:: YOUR INSTRUCTIONS ::
Could you return the lines below exactly, from the first line up to and including the line that holds "let E := fresh"?

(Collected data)
_ _ _ _ _

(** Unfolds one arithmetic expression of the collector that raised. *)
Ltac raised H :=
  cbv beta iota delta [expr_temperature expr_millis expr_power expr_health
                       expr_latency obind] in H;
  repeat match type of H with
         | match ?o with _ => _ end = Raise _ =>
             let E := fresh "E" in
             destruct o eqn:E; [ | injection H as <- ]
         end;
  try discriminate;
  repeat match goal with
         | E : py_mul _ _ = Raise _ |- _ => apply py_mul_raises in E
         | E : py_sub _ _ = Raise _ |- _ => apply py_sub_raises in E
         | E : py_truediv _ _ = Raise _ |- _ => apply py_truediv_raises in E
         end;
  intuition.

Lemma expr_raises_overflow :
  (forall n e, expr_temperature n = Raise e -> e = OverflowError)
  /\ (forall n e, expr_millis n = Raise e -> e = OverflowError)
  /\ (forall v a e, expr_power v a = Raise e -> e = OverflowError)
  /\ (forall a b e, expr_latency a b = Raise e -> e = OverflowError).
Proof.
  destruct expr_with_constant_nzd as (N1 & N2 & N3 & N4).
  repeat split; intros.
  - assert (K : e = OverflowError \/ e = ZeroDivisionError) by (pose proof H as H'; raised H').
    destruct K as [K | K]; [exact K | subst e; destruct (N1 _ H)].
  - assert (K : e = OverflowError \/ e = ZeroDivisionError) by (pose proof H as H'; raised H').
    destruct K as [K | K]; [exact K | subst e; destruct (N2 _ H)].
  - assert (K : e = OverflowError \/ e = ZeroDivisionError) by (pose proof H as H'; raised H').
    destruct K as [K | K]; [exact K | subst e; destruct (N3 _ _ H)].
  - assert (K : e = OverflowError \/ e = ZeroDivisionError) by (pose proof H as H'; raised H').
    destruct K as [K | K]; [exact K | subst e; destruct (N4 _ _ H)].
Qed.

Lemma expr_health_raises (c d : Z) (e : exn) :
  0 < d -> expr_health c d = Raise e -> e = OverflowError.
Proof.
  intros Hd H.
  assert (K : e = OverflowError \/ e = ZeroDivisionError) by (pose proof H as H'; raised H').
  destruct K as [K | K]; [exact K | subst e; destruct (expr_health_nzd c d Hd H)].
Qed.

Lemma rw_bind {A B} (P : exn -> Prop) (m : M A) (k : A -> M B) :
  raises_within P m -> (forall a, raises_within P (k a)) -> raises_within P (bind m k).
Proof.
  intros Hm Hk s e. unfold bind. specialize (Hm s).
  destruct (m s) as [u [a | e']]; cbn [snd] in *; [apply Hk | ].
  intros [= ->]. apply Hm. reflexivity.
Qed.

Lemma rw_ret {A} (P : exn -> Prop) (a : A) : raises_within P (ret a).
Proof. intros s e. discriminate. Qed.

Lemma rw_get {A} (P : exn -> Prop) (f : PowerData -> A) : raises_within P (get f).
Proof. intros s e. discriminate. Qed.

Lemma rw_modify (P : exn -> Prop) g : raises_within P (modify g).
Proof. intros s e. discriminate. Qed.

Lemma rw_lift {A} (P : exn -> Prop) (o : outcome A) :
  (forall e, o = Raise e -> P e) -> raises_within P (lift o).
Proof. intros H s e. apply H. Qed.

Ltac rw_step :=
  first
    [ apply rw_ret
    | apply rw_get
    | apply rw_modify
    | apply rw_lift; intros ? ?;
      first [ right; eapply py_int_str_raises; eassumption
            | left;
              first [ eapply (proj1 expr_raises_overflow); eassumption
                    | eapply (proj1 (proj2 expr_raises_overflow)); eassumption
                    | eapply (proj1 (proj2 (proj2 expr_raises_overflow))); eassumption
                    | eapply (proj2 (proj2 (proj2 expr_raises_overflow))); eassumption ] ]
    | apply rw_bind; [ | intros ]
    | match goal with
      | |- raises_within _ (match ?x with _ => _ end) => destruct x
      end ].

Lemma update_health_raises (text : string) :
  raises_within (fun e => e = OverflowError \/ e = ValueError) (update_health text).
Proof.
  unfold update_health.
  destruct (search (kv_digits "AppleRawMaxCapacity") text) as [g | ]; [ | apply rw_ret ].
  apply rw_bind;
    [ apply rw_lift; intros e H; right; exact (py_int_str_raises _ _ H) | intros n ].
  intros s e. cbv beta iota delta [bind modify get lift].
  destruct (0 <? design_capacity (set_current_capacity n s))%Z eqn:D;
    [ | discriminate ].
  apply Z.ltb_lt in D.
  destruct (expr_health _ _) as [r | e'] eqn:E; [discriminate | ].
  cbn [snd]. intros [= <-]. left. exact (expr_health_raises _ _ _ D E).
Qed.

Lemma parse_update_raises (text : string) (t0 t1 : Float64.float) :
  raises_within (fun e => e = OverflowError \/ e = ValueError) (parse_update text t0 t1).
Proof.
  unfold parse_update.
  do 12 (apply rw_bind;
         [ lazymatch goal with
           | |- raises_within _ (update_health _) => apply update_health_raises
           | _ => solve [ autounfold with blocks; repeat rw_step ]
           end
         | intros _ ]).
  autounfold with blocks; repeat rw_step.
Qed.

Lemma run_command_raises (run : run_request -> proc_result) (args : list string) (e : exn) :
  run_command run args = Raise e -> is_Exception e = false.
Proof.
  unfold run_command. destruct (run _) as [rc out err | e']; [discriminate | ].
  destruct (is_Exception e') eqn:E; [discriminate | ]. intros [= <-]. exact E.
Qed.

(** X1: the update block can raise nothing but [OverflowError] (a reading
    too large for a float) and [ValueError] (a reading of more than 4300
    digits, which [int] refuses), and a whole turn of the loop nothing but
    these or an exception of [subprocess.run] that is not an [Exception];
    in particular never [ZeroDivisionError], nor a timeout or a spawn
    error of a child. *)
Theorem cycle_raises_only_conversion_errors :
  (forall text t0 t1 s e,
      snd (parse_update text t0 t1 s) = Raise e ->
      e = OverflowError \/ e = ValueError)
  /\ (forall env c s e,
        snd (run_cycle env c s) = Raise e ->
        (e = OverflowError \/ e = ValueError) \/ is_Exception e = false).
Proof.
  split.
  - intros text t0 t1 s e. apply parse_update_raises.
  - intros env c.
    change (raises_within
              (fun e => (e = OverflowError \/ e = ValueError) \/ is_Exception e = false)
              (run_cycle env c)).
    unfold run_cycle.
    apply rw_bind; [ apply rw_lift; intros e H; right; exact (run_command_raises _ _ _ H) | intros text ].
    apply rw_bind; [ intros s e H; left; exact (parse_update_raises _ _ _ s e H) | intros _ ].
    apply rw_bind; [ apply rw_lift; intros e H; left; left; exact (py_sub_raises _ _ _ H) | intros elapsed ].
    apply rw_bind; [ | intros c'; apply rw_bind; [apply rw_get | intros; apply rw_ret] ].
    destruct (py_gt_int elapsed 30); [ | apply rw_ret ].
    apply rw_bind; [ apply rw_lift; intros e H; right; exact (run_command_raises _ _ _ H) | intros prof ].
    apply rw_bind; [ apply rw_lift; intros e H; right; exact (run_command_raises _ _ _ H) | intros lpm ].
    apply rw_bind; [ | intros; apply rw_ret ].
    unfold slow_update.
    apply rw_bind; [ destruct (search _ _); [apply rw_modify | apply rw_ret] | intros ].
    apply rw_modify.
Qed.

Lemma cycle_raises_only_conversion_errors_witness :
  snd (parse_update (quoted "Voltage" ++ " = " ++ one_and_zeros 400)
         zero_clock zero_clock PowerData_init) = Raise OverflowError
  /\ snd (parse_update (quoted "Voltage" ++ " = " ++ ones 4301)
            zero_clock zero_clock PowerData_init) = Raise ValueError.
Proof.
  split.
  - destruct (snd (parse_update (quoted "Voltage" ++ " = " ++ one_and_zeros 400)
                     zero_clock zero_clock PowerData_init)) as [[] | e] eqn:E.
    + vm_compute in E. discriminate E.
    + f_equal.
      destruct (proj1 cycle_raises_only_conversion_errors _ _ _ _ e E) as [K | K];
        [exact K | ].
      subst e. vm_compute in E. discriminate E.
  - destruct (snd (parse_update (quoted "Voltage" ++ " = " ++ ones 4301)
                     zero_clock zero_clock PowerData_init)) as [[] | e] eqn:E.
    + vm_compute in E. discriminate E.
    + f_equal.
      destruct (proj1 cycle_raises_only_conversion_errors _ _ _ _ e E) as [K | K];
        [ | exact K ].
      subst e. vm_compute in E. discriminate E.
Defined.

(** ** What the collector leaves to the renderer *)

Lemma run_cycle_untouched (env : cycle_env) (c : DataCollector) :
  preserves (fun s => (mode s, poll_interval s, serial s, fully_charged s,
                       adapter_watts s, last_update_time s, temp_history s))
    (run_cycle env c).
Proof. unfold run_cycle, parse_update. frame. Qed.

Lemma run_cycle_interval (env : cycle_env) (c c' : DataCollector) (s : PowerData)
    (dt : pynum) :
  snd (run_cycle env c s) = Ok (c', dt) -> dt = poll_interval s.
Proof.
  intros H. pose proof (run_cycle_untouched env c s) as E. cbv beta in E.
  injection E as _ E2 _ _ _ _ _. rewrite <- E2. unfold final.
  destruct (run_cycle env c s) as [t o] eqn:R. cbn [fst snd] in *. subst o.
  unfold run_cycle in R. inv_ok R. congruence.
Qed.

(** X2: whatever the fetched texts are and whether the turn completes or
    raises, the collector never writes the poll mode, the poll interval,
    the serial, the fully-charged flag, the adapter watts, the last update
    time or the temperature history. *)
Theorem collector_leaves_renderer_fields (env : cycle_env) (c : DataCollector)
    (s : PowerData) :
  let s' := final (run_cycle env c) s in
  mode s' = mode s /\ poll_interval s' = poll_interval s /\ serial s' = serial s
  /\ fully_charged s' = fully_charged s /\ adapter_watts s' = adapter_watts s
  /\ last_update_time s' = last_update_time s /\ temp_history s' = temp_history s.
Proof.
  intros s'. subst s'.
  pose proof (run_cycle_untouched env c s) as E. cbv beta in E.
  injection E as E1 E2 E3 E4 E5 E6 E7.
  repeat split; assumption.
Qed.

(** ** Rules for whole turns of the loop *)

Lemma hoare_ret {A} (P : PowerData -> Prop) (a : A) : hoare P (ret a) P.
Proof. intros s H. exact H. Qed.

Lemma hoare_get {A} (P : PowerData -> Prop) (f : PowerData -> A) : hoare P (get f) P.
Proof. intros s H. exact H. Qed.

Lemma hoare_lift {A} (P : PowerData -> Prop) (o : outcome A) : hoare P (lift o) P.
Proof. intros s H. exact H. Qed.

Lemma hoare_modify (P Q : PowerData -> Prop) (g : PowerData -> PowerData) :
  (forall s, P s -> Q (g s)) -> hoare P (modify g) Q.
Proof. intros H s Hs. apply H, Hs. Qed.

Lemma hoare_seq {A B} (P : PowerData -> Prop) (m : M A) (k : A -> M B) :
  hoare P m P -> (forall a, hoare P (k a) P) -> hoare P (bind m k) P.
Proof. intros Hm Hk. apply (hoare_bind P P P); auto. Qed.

_ _ _ _ _

:: ANSWER AREA ::
(** Unfolds one arithmetic expression of the collector that raised. *)
Ltac raised H :=
  cbv beta iota delta [expr_temperature expr_millis expr_power expr_health
                       expr_latency obind] in H;
  repeat match type of H with
         | match ?o with _ => _ end = Raise _ =>
             let E := fresh "E" in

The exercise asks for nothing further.